I produttori edulcoravano alcune tipologie di nettare con sale, acqua marina e resina, mentre i vini prelibati non venivano trattati ma al massimo arricchiti con il defrutum. Si trattava di un mosto concentrato che alzava la gradazione di uno o due gradi alcolici. I viticoltori depositavano i vini migliori in anfore a doppia ansa chiamate “seriae”, impermeabili e attrezzate una punta che si conficcava nel pavimento. La rapida produttività dei vigneti locali andò a bloccare nel giro di poco tempo quasi totalmente le importazioni dei vini dalla Grecia agevolando il consumo della produzione locale.
Vino nell’antica Roma: lavorazione, produzione e commercio
Anche all’epoca era fondamentale indicare il luogo di provenienza del vino, il nome del produttore e addirittura quello del console in carica. I produttori mettevano infatti sempre un’etichetta con tutti questi dati sulle anfore. Poi, verso la fine del I° sec. D.C. , l’anfora fu sostituita dalla “botte”, usata poi per tutto il corso della storia moderna e contemporanea.

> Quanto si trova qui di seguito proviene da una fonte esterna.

Lemma document_read_back_witness :
  ∃ cfg, parse config_init sample_document = Ok cfg
    ∧ data_nodes_ cfg = [str "P1"; str "P2"; str "P9"]
    ∧ result_nodes_ cfg = [str "P2"; str "P3"]
    ∧ (∀ id, map_find id (node_info_config_ cfg) = find_node id sample_infos)
    ∧ sorted (compute_nodes_ cfg)
    ∧ (∀ id, map_find id (compute_nodes_ cfg) = map_find id [(str "P1", 1); (str "P0", 0)])
    ∧ connect_timeout_ cfg = 20000 ∧ connect_retries_ cfg = 3.
Proof.
  apply (document_read_back sample_infos [str "P1"; str "P2"; str "P9"]
           [(str "P1", 1); (str "P0", 0)] [str "P2"; str "P3"] 20 3);
    [repeat constructor..|lia|lia].
Defined.

Lemma parse_gives_roles_witness :
  (λ id, GetPrimaryNodeType sample_config (str id)) <$> ["P0"; "P1"; "P2"; "P3"; "P4"; "P9"]%string
  = [NODE_TYPE_COMPUTE; NODE_TYPE_COMPUTE; NODE_TYPE_DATA; NODE_TYPE_RESULT; NODE_TYPE_INVALID;
     NODE_TYPE_DATA]
  ∧ GetPrimaryNodeType sample_config (str "P2") = role sample_config (str "P2").
Proof.
  split; [vm_compute; reflexivity|].
  apply (parse_gives_roles sample_document). vm_compute. reflexivity.
Defined.

Lemma parse_partitions_nodes_witness :
  let n := MkNode [] (str "P2") (str "Carol") (str "10.0.0.3") 0 in
  let described := map_find (NODE_ID n) (node_info_config_ sample_config) = Some n in
  (n ∈ data_config_ sample_config ↔ role sample_config (NODE_ID n) = NODE_TYPE_DATA ∧ described)
  ∧ (n ∈ compute_config_ sample_config ↔ role sample_config (NODE_ID n) = NODE_TYPE_COMPUTE ∧ described)
  ∧ (n ∈ result_config_ sample_config ↔ role sample_config (NODE_ID n) = NODE_TYPE_RESULT ∧ described).
Proof. apply (parse_partitions_nodes sample_document). vm_compute. reflexivity. Defined.

Lemma GetNode_finds_witness :
  GetNode sample_config (str "P2") = Ok (MkNode [] (str "P2") (str "Carol") (str "10.0.0.3") 0)
  ∧ GetNode sample_config (str "P9") = Throw (other_exp "can not find node in config!").
Proof.
  assert (parse config_init sample_document = Ok sample_config) as E by (vm_compute; reflexivity).
  split; [rewrite (GetNode_finds _ _ (str "P2") E)|rewrite (GetNode_finds _ _ (str "P9") E)];
    vm_compute; reflexivity.
Defined.

(** C40: a positive [TIMEOUT], which is in seconds, is stored in milliseconds; from
    2147484 seconds on, an [int] as any other, the multiplication overflows. *)
Theorem timeout_to_ms cfg ms ps timeout retries :
  find_member ms (str "CONNECT_PARAMS") = Some (JObject ps) →
  find_member ps (str "TIMEOUT") = Some (JInteger timeout) →
  find_member ps (str "RETRIES") = Some (JInteger retries) →
  0 < timeout < 2 ^ 31 → 0 < retries < 2 ^ 31 →
  parse_connect_params cfg (JObject ms) =
    if timeout <=? 2147483 then Ok (set_connect (timeout * 1000) retries cfg) else UB SignedOverflow.
Proof.
  intros E1 E2 E3 Ht Hr. zbool.
  - apply (connect_params_found cfg ms ps timeout retries); (done || unfold int_ok; lia).
  - unfold parse_connect_params. rewrite (with_member _ _ _ _ _ _ E1) by done.
    rewrite !has_member_such_object, E2. cbn [IsInt mbind outcome_bind].
    assert (int_ok timeout = true) as Hok by (unfold int_ok; lia). rewrite Hok.
    rewrite (member_object _ _ _ E2). cbn [value_GetInt mbind outcome_bind]. rewrite Hok.
    cbn [mbind outcome_bind]. rewrite (proj2 (Z.ltb_lt 0 timeout)) by lia. unfold int32.
    assert (int_ok (timeout * 1000) = false) as -> by (unfold int_ok; lia). done.
Qed.

Lemma timeout_to_ms_witness :
  parse_connect_params config_init
    (JObject [(str "CONNECT_PARAMS",
               JObject [(str "TIMEOUT", JInteger 2147484); (str "RETRIES", JInteger 1)])])
  = UB SignedOverflow.
Proof.
  apply (timeout_to_ms config_init _ [(str "TIMEOUT", JInteger 2147484); (str "RETRIES", JInteger 1)]
           2147484 1); [reflexivity..|lia|lia].
Defined.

In epoca romana erano tanti i vini rossi di produzione italica in commercio, come il Calenum, il Falernum e il Massicum, tutti provenienti dalla Campania. Poi c’era il Caecubum, prodotto nel sud del Lazio. Spesso il vino della penisola italica veniva commercializzato e trasportato via mare. Per questi trasferimenti i romani usavano anfore di ceramica che potevano contenere circa una ventina di litri. I contenitori in questione disponevano di chiusura di chiusura ermetica con tappi di sughero sigillati con la pece.
Usanze e costumi del consumo del vino fra gli antichi romani
È opportuno specificare subito che il vino all’epoca era sempre presente sulla tavola imbandita per un banchetto. I vivandieri lo diluivano con acqua calda o fredda in base ai gusti dei commensali e, soprattutto, alla stagione. In piena estate, ad esempio, per far fronte alle alte temperature veniva annacquato con acqua freschissima presa direttamente alla sorgente.

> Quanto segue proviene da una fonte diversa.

(* ===== verification/Topology.v ===== *)
(** The part of [CreateInternalChannel] of [src/channel.cpp] that decides which
    peers a node has, and which of them it connects to ([serverInfos]) or is
    connected to by ([clientInfos]). *)
From Stdlib Require Import Strings.Byte.
From S2P Require Import Prelude StdMap Json Config.
#[local] Open Scope Z_scope.

(** * The program *)

Record NodeInfo := MkNodeInfo { info_id : bytes; address : bytes; port : Z }.

#[global] Instance NodeInfo_eq_dec : EqDecision NodeInfo.
Proof. solve_decision. Defined.

Definition CopyNodeInfo (src : Node) : NodeInfo := MkNodeInfo (NODE_ID src) (HOST src) (PORT src).

Definition bytes_ltb (a b : bytes) : bool := bool_decide (bytes_compare a b = Lt).

(** [clientInfos] and [serverInfos]. *)
Record infos := Infos { clientInfos : list NodeInfo; serverInfos : list NodeInfo }.

(** The body of the four loops. *)
Definition add_peer (node : Node) (node_id : bytes) (acc : infos) (peer : Node) : infos :=
  let nid := NODE_ID peer in
  let tmp := CopyNodeInfo peer in
  if (PORT node <=? 0) || ((0 <? port tmp) && bytes_ltb node_id nid)
  then Infos (clientInfos acc) (serverInfos acc ++ [tmp])
  else Infos (clientInfos acc ++ [tmp]) (serverInfos acc).

Definition add_peers (node : Node) (node_id : bytes) (peers : list Node) (acc : infos) : infos :=
  foldl (add_peer node node_id) acc peers.

(** [CreateInternalChannel] up to the call of [CreateChannel]. *)
Definition create_infos (cfg : ChannelConfig) (node_id : bytes) : outcome (NodeInfo * infos) :=
  node ← GetNode cfg node_id;
  let node_info := CopyNodeInfo node in
  let add := add_peers node node_id in
  let acc := Infos [] [] in
  match GetPrimaryNodeType cfg node_id with
  | NODE_TYPE_DATA => mret (node_info, add (compute_config_ cfg) acc)
  | NODE_TYPE_COMPUTE =>
    let acc := add (data_config_ cfg) acc in
    let acc := add (erase_loop (λ n, bool_decide (node_id = NODE_ID n)) (compute_config_ cfg)) acc in
    mret (node_info, add (result_config_ cfg) acc)
  | NODE_TYPE_RESULT => mret (node_info, add (compute_config_ cfg) acc)
  | NODE_TYPE_INVALID => Throw (other_exp "can not find node in config file!")
  end.

(** * Specification *)

(** Roles that exchange messages: only computation nodes talk to any node. *)
Definition talks (a b : NODE_TYPE) : bool :=
  match a, b with
  | NODE_TYPE_INVALID, _ | _, NODE_TYPE_INVALID => false
  | NODE_TYPE_COMPUTE, _ | _, NODE_TYPE_COMPUTE => true
  | _, _ => false
  end.

(** Who opens the connection: the end without a port of its own, or the end with
    the smaller id when both have one. *)
Definition initiates (n m : Node) : Prop :=
  PORT n ≤ 0 ∨ (0 < PORT m ∧ bytes_lt (NODE_ID n) (NODE_ID m)).

#[export] Instance initiates_dec n m : Decision (initiates n m).
Proof. unfold initiates, bytes_lt. apply _. Defined.

Definition is_peer (cfg : ChannelConfig) (n m : Node) : Prop :=
  NODE_ID n ≠ NODE_ID m ∧ GetNode cfg (NODE_ID m) = Ok m
  ∧ talks (role cfg (NODE_ID n)) (role cfg (NODE_ID m)) = true.

(** * Lemmas *)

Lemma talks_sym a b : talks a b = talks b a.
Proof. by destruct a, b. Qed.

Lemma add_peers_ok node peers : ∀ acc,
  add_peers node (NODE_ID node) peers acc
  = Infos (clientInfos acc ++ (CopyNodeInfo <$> filter (λ m, ¬ initiates node m) peers))
          (serverInfos acc ++ (CopyNodeInfo <$> filter (initiates node) peers)).
Proof.
  induction peers as [|m peers IH]; intros acc.
  { cbn. rewrite !app_nil_r. by destruct acc. }
  change (add_peers node (NODE_ID node) (m :: peers) acc)
    with (add_peers node (NODE_ID node) peers (add_peer node (NODE_ID node) acc m)).
  rewrite IH, !filter_cons. unfold add_peer.
  destruct (decide (initiates node m)) as [H|H].
  - rewrite decide_False by tauto.
    assert ((PORT node <=? 0) || ((0 <? port (CopyNodeInfo m)) && bytes_ltb (NODE_ID node) (NODE_ID m))
            = true) as ->.
    { unfold bytes_ltb. destruct H as [H|[H1 H2]]; [by rewrite (proj2 (Z.leb_le _ _))|].
      cbn. rewrite (proj2 (Z.ltb_lt _ _)), bool_decide_true by done. by rewrite orb_true_r. }
    cbn [clientInfos serverInfos]. by rewrite fmap_cons, <- app_assoc.
  - rewrite decide_True by done.
    assert ((PORT node <=? 0) || ((0 <? port (CopyNodeInfo m)) && bytes_ltb (NODE_ID node) (NODE_ID m))
            = false) as ->.
    { apply not_true_iff_false. intros [Hb|[Hb1 Hb2]%andb_true_iff]%orb_true_iff; apply H.
      - left. lia.
      - right. split; [cbn in Hb1; lia|]. by apply bool_decide_eq_true in Hb2. }
    cbn [clientInfos serverInfos]. by rewrite fmap_cons, <- app_assoc.
Qed.

Lemma GetNode_id doc cfg id n :
  parse config_init doc = Ok cfg → GetNode cfg id = Ok n →
  NODE_ID n = id ∧ map_find id (node_info_config_ cfg) = Some n ∧ role cfg id ≠ NODE_TYPE_INVALID.
Proof.
  intros (cfg0 & H & ->)%parse_parsed E. rewrite GetNode_parsed in E by done.
  change (role (process_node_type cfg0) id) with (role cfg0 id).
  destruct (map_find id (node_info_config_ cfg0)) as [m|] eqn:Ef; [|done].
  case_decide; [done|]. injection E as ->.
  split_and!; [exact (proj2 (p_info cfg0 H) id n Ef)|done..].
Qed.

Lemma GetNode_Ok cfg0 m :
  parsed cfg0 →
  GetNode (process_node_type cfg0) (NODE_ID m) = Ok m
  ↔ map_find (NODE_ID m) (node_info_config_ cfg0) = Some m ∧ role cfg0 (NODE_ID m) ≠ NODE_TYPE_INVALID.
Proof.
  intros H. rewrite GetNode_parsed by done. destruct (map_find _ _) as [m'|]; [|naive_solver].
  case_decide; [naive_solver|]. split; [intros E; by injection E as ->|intros [E _]; by injection E as ->].
Qed.

(** The nodes the loops of [create_infos] go over. *)
Definition peers (cfg : ChannelConfig) (node_id : bytes) : list Node :=
  match GetPrimaryNodeType cfg node_id with
  | NODE_TYPE_DATA | NODE_TYPE_RESULT => compute_config_ cfg
  | NODE_TYPE_COMPUTE =>
    data_config_ cfg
    ++ erase_loop (λ n, bool_decide (node_id = NODE_ID n)) (compute_config_ cfg)
    ++ result_config_ cfg
  | NODE_TYPE_INVALID => []
  end.

Lemma create_infos_add cfg node_id ni acc :
  create_infos cfg node_id = Ok (ni, acc) →
  ∃ node, GetNode cfg node_id = Ok node ∧ ni = CopyNodeInfo node
    ∧ GetPrimaryNodeType cfg node_id ≠ NODE_TYPE_INVALID
    ∧ acc = add_peers node node_id (peers cfg node_id) (Infos [] []).
Proof.
  intros E. unfold create_infos in E. apply bind_Ok in E as (node & En & E).
  exists node. split; [done|]. unfold peers, add_peers in *.
  destruct (GetPrimaryNodeType cfg node_id) eqn:Et; [done|..]; injection E as <- <-; try done.
  by rewrite !foldl_app.
Qed.

Lemma elem_of_peers cfg0 node m :
  parsed cfg0 → role cfg0 (NODE_ID node) ≠ NODE_TYPE_INVALID →
  m ∈ peers (process_node_type cfg0) (NODE_ID node) ↔ is_peer (process_node_type cfg0) node m.
Proof.
  intros H Hn. unfold is_peer, peers. rewrite GetPrimaryNodeType_role, GetNode_Ok by done.
  change (role (process_node_type cfg0)) with (role cfg0).
  destruct (role_node_lists cfg0 m H) as (Hd & Hc & Hr).
  assert (role cfg0 (NODE_ID node) ≠ role cfg0 (NODE_ID m) → NODE_ID node ≠ NODE_ID m) as Hne
    by congruence.
  revert Hn Hne Hd Hc Hr. generalize (role cfg0 (NODE_ID node)) as ra.
  generalize (role cfg0 (NODE_ID m)) as rb. cbv zeta.
  generalize (map_find (NODE_ID m) (node_info_config_ cfg0) = Some m) as described.
  intros described rb ra Hn Hne Hd Hc Hr.
  destruct ra; [done|..];
    rewrite ?elem_of_app, ?elem_of_erase_loop, ?bool_decide_eq_false, ?Hd, ?Hc, ?Hr;
    clear Hd Hc Hr; destruct rb; cbn [talks]; intuition congruence.
Qed.

Lemma create_infos_peers doc cfg node_id ni acc :
  parse config_init doc = Ok cfg → create_infos cfg node_id = Ok (ni, acc) →
  ∃ node, GetNode cfg node_id = Ok node ∧ NODE_ID node = node_id ∧ ni = CopyNodeInfo node
    ∧ (∀ i, i ∈ serverInfos acc ↔ ∃ m, i = CopyNodeInfo m ∧ is_peer cfg node m ∧ initiates node m)
    ∧ (∀ i, i ∈ clientInfos acc ↔ ∃ m, i = CopyNodeInfo m ∧ is_peer cfg node m ∧ ¬ initiates node m).
Proof.
  intros Ep E. apply create_infos_add in E as (node & En & -> & Ht & ->).
  destruct (GetNode_id doc cfg node_id node Ep En) as (<- & _ & Hrole).
  exists node. split_and!; [done..| |]; intros i; rewrite add_peers_ok; cbn [clientInfos serverInfos app];
    rewrite list_elem_of_fmap; setoid_rewrite list_elem_of_filter;
    destruct (parse_parsed doc cfg Ep) as (cfg0 & H & ->);
    setoid_rewrite (elem_of_peers cfg0 node _ H Hrole); naive_solver.
Qed.

Lemma is_peer_sym cfg n m :
  GetNode cfg (NODE_ID n) = Ok n → is_peer cfg n m → is_peer cfg m n.
Proof. intros E (? & _ & Ht). unfold is_peer. rewrite talks_sym. split_and!; congruence. Qed.

(** Of two nodes, at least one of which has a port, exactly one initiates. *)
Lemma initiates_one n m :
  NODE_ID n ≠ NODE_ID m → 0 < PORT n ∨ 0 < PORT m → initiates n m ↔ ¬ initiates m n.
Proof.
  intros Hne Hport. unfold initiates. destruct (bytes_compare (NODE_ID n) (NODE_ID m)) eqn:E.
  - by apply bytes_compare_eq in E.
  - assert (¬ bytes_lt (NODE_ID m) (NODE_ID n)) by (rewrite <- bytes_compare_gt; congruence).
    assert (bytes_lt (NODE_ID n) (NODE_ID m)) by done.
    destruct (Z.lt_ge_cases 0 (PORT n)), (Z.lt_ge_cases 0 (PORT m)); intuition lia.
  - apply bytes_compare_gt in E as E'.
    assert (¬ bytes_lt (NODE_ID n) (NODE_ID m)) by (unfold bytes_lt; congruence).
    destruct (Z.lt_ge_cases 0 (PORT n)), (Z.lt_ge_cases 0 (PORT m)); intuition lia.
Qed.

(** * Properties *)

(** [CreateInternalChannel] gives a node exactly its peers: the described
    nodes with a role such that one of the two is a computation node.  It connects
    to those for which it initiates, with their address and port, and waits for
    the others. *)
Theorem infos_are_the_peers doc cfg node_id ni acc :
  parse config_init doc = Ok cfg → create_infos cfg node_id = Ok (ni, acc) →
  ∃ node, GetNode cfg node_id = Ok node ∧ ni = CopyNodeInfo node
    ∧ (∀ i, i ∈ serverInfos acc ↔ ∃ m, i = CopyNodeInfo m ∧ is_peer cfg node m ∧ initiates node m)
    ∧ (∀ i, i ∈ clientInfos acc ↔ ∃ m, i = CopyNodeInfo m ∧ is_peer cfg node m ∧ ¬ initiates node m).
Proof. intros Ep E. destruct (create_infos_peers doc cfg node_id ni acc Ep E) as (node & ? & _ & ?). eauto. Qed.

(** C18: two nodes that read the same configuration agree on their connection: if
    either has the other as a peer, both do, and when at least one has a port,
    exactly one of them connects and the other waits for exactly that one.  When
    neither has a port, both connect and neither waits. *)
Theorem both_ends_agree doc cfg a b ia ib acc_a acc_b :
  parse config_init doc = Ok cfg → a ≠ b →
  create_infos cfg a = Ok (ia, acc_a) → create_infos cfg b = Ok (ib, acc_b) →
  (0 < port ia ∨ 0 < port ib →
     (ib ∈ serverInfos acc_a ↔ ia ∈ clientInfos acc_b)
     ∧ (ib ∈ clientInfos acc_a ↔ ia ∈ serverInfos acc_b)
     ∧ ¬ (ib ∈ serverInfos acc_a ∧ ib ∈ clientInfos acc_a))
  ∧ (port ia ≤ 0 → port ib ≤ 0 →
     (ib ∈ serverInfos acc_a ↔ ia ∈ serverInfos acc_b)
     ∧ (ib ∉ clientInfos acc_a) ∧ ia ∉ clientInfos acc_b).
Proof.
  intros Ep Hne Ea Eb.
  destruct (create_infos_peers doc cfg a ia acc_a Ep Ea) as (na & Ena & Hida & -> & Hsa & Hca).
  destruct (create_infos_peers doc cfg b ib acc_b Ep Eb) as (nb & Enb & Hidb & -> & Hsb & Hcb).
  subst a b. cbn [port CopyNodeInfo].
  assert (∀ n m P, GetNode cfg (NODE_ID m) = Ok m →
    (∃ m', CopyNodeInfo m = CopyNodeInfo m' ∧ is_peer cfg n m' ∧ P m') ↔ is_peer cfg n m ∧ P m) as Hone.
  { intros n m P Em. split; [|eauto]. intros (m' & E & Hp & HP). injection E as Eid _ _.
    assert (m' = m) as -> by (destruct Hp as (_ & Em' & _); rewrite <- Eid, Em in Em'; by injection Em').
    done. }
  rewrite Hsa, Hca, Hsb, Hcb, !Hone by done.
  assert (is_peer cfg na nb ↔ is_peer cfg nb na) as Hsym by (split; by apply is_peer_sym).
  pose proof (initiates_one na nb Hne) as H1.
  split; [intros Hport; specialize (H1 Hport)|intros ??; assert (initiates na nb ∧ initiates nb na) as []
            by (split; by left)];
    destruct (decide (initiates na nb)), (decide (initiates nb na)); tauto.
Qed.

(** The plan of a node of [sample_document]. *)
Definition sample_plan (id : string) : NodeInfo * infos :=
  match create_infos sample_config (str id) with
  | Ok r => r
  | _ => (MkNodeInfo [] [] 0, Infos [] [])
  end.

Lemma infos_are_the_peers_witness :
  (info_id <$> serverInfos (sample_plan "P0").2) = [str "P1"]
  ∧ (info_id <$> clientInfos (sample_plan "P0").2) = [str "P2"; str "P3"]
  ∧ ∃ node, GetNode sample_config (str "P0") = Ok node ∧ (sample_plan "P0").1 = CopyNodeInfo node
    ∧ (∀ i, i ∈ serverInfos (sample_plan "P0").2
            ↔ ∃ m, i = CopyNodeInfo m ∧ is_peer sample_config node m ∧ initiates node m)
    ∧ (∀ i, i ∈ clientInfos (sample_plan "P0").2
            ↔ ∃ m, i = CopyNodeInfo m ∧ is_peer sample_config node m ∧ ¬ initiates node m).
Proof.
  split; [vm_compute; reflexivity|]. split; [vm_compute; reflexivity|].
  apply (infos_are_the_peers sample_document sample_config (str "P0")); vm_compute; reflexivity.
Defined.

Lemma both_ends_agree_witness :
  let a := sample_plan "P1" in
  let b := sample_plan "P2" in
  (0 < port a.1 ∨ 0 < port b.1 →
     (b.1 ∈ serverInfos a.2 ↔ a.1 ∈ clientInfos b.2)
     ∧ (b.1 ∈ clientInfos a.2 ↔ a.1 ∈ serverInfos b.2)
     ∧ ¬ (b.1 ∈ serverInfos a.2 ∧ b.1 ∈ clientInfos a.2))
  ∧ (port a.1 ≤ 0 → port b.1 ≤ 0 →
     (b.1 ∈ serverInfos a.2 ↔ a.1 ∈ serverInfos b.2)
     ∧ (b.1 ∉ clientInfos a.2) ∧ a.1 ∉ clientInfos b.2).
Proof.
  intros a b.
  apply (both_ends_agree sample_document sample_config (str "P1") (str "P2"));
    [vm_compute; reflexivity|vm_compute; congruence|vm_compute; reflexivity..].
Defined.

C’era anche chi beveva il Merum, ovvero il vino puro, non tagliato e il preferito dagli ubriaconi. Tra i ceti sociali più bassi il popolo consumava il Circumcisicium, vino di scarsissima qualità ottenuto dalla torchiatura delle vinacce miste ad acqua. Alcuni medici dell’epoca sostenevano che l’aggiunta di acqua di mare andasse ad aumentare la componente lassativa del vino, stimolando i succhi gastrici e agevolando così la digestione.

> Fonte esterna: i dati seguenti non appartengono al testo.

(** First critical section of [CreateChannel]. *)
Definition create_begin (p : pool) (task_id : bytes) : outcome lookup_result :=
  _ ← wait_until (bool_decide (task_id ∉ creating_task p));
  match find_task task_id (channel2task p) with
  | Some channel => mret (Found channel)
  | None => mret (Started (Pool (channel2task p) ({[task_id]} ∪ creating_task p) (caches p)
                                (channels p) (blobs p) (fresh_ p)))
  end.

(** After a successful [init]: the channel object, and the second critical
    section. *)
Definition create_end (p : pool) (task_id : bytes) (nodeInfo : NodeInfo) (peers : infos)
    (config : ChannelConfig) : outcome (Z * pool) :=
  let tcp_channel := fresh_ p in
  let connected_nodes := (info_id <$> clientInfos peers) ++ (info_id <$> serverInfos peers) in
  let object := SetConnectedNodeIDs connected_nodes (MkTCPChannel task_id (info_id nodeInfo) config []) in
  _ ← require (bool_decide (task_id ∈ creating_task p)) BadIterator;   (* erase(find(task_id)) *)
  mret (tcp_channel,
        Pool (<[tcp_channel := task_id]> (channel2task p)) (creating_task p ∖ {[task_id]}) (caches p)
             (<[tcp_channel := object]> (channels p)) (blobs p) (fresh_ p + 1)).

(** The whole call, when no other thread runs; [init_ok] is the result of
    [net_io->init()]. *)
Definition CreateChannel (p : pool) (task_id : bytes) (nodeInfo : NodeInfo) (peers : infos)
    (config : ChannelConfig) (init_ok : bool) : outcome (option Z * pool) :=
  r ← create_begin p task_id;
  match r with
  | Found channel => mret (Some channel, p)
  | Started p =>
    if init_ok then
      '(channel, p) ← create_end p task_id nodeInfo peers config;
      mret (Some channel, p)
    else mret (None, p)
  end.

(** [CreateInternalChannel]. *)
Definition CreateInternalChannel (read_lines : bytes → option (list bytes))
    (Parse : bytes → option json) (p : pool) (task_id node_id config_str : bytes) (init_ok : bool)
    : outcome (option Z * pool) :=
  config ← ChannelConfig_create read_lines Parse config_str;
  '(node_info, peers) ← create_infos config node_id;
  CreateChannel p task_id node_info peers config init_ok.

(** ** Destroying *)

(** [DestroyCurrentNode] to [DestroyConnectedNodes]: frees what the cache holds
    for the channel. *)
Definition destroy_cached (k : cache) (p : pool) (channel : Z) : outcome pool :=
  match caches p !! (k, channel) with
  | None => mret p
  | Some ptr =>
    _ ← require (bool_decide (is_Some (blobs p !! ptr))) DoubleFree;
    mret (Pool (channel2task p) (creating_task p) (delete (k, channel) (caches p))
               (channels p) (delete ptr (blobs p)) (fresh_ p))
  end.

Definition DestroyCurrentNode := destroy_cached CurrentNode.
Definition DestroyDataNodes := destroy_cached DataNodes.
Definition DestroyComputationNodes := destroy_cached ComputationNodes.
Definition DestroyResultNodes := destroy_cached ResultNodes.
Definition DestroyConnectedNodes := destroy_cached ConnectedNodes.

Definition delete_channel (p : pool) (channel : Z) : outcome pool :=
  _ ← require (bool_decide (is_Some (channels p !! channel))) DoubleFree;
  mret (Pool (channel2task p) (creating_task p) (caches p) (delete channel (channels p))
             (blobs p) (fresh_ p)).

In occasioni di banchetti importanti ricopriva un ruolo importante il “magister bibendi”, un vero e proprio arbitro che doveva astenersi dal consumare bevanda per stabilire quante parti di acqua, calda o fredda, erano da mescolare. C’erano anche i sommeliers dell’epoca, gli “haustores“, che si dedicavano a classificare i vini in base alle loro qualità e al loro utilizzo. Oltre che nelle case nel corso dei pasti, i romani consumavano il prelibato nettare anche al “thermopolium“, la classica e piccola osteria contraddistinta un bancone nel quale erano incassate grosse anfore di terracotta per contenere le vivande. I brindisi propiziatori erano comuni nella Roma antica. Si brindava infatti alla salute di un amico, di una persona importante o della donna amata. Ma i romani brindavano anche per onorare un defunto, o una divinità, o semplicemente a un innovativo progetto da realizzare, come si usa anche ai giorni nostri.